## Your objective
The entries below contain a line with "Lemma summarize_all_spec (students" and a line with "persona c = persona_name". Quote exactly those two lines and all lines between them.

Stored data:
(** A step creates a wallet with balance 0, changes nothing, or commits the
    writes and the entry of one ledger operation. *)
Lemma step_cases st st' :
  step st st' →
  (∃ walletData now,
     InsertWallet.balance walletData = Some 0%float
     ∧ st' = (createWallet walletData now st).2)
  ∨ st' = st
  ∨ ∃ updates entry now,
      committed st st' updates entry now ∧ entry_facts st updates entry.
Proof.
  intros [userId name currency isPrimary now|user reqBody now
         |user reqBody now|user reqBody now].
  - left. eexists _, _. split; [|reflexivity]. reflexivity.
  - right. destruct (post_api_transfers_cases user reqBody now st)
      as [[_ ->]|(_ & u & e & H)]; [by left|right; eauto].
  - right. destruct (post_api_conversions_cases user reqBody now st)
      as [[_ ->]|(_ & u & e & H)]; [by left|right; eauto].
  - right. destruct (post_api_deposits_cases user reqBody now st)
      as [[_ ->]|(_ & u & e & H)]; [by left|right; eauto].
Qed.

Lemma reachable_ind_steps (P : MemStorage → Prop) :
  P MemStorage_new →
  (∀ st st', reachable st → P st → step st st' → P st') →
  ∀ st, reachable st → P st.
Proof.
  intros Hnew Hstep st Hst.
  induction Hst; [done|..]; (eapply Hstep; [eassumption|done|constructor]).
Qed.
(** The summaries: one per ranked centroid, the [i]-th with the [i]-th
    persona and the id of the [i]-th ranked centroid. *)
Lemma summarize_all_spec (students : list Student) (labels : list nat) (cs : matrix) :
  forall (items : list Ranked) (personaIndex : nat),
    (personaIndex + length items <= length personas)%nat ->
    exists cl,
      summarize_all students labels cs personaIndex items = Ok cl /\
      length cl = length items /\
      map cluster_id cl = map fst items /\
      forall j c, nth_error cl j = Some c ->
        exists p, nth_error personas (personaIndex + j) = Some p /\
                  persona c = persona_name p /\
                  description c = persona_description p.
Proof.
  induction items as [|item items IH]; intros personaIndex Hle.
  - exists []. repeat split. intros [|j] c H; discriminate H.
  - cbn [summarize_all length] in *. unfold summarize.
    destruct (nth_error personas personaIndex) as [p|] eqn:Hp.
    2:{ apply nth_error_None in Hp. lia. }
    cbn [bind].
    destruct (IH (S personaIndex)) as (cl & Hcl & Hlen & Hids & Hpers); [lia|].
    rewrite Hcl. cbn [bind]. eexists. split; [reflexivity|].
    split; [cbn; now rewrite Hlen|]. split; [cbn; now rewrite Hids|].
    intros [|j] c Hc; cbn in Hc.
    + injection Hc as <-. exists p. rewrite Nat.add_0_r. auto.
    + destruct (Hpers j c Hc) as (q & Hq & Hqn & Hqd).
      exists q. rewrite Nat.add_succ_r. auto.
Qed.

## Written answer
Lemma summarize_all_spec (students : list Student) (labels : list nat) (cs : matrix) :
  forall (items : list Ranked) (personaIndex : nat),
    (personaIndex + length items <= length personas)%nat ->
    exists cl,
      summarize_all students labels cs personaIndex items = Ok cl /\
      length cl = length items /\
      map cluster_id cl = map fst items /\
      forall j c, nth_error cl j = Some c ->
        exists p, nth_error personas (personaIndex + j) = Some p /\
                  persona c = persona_name p /\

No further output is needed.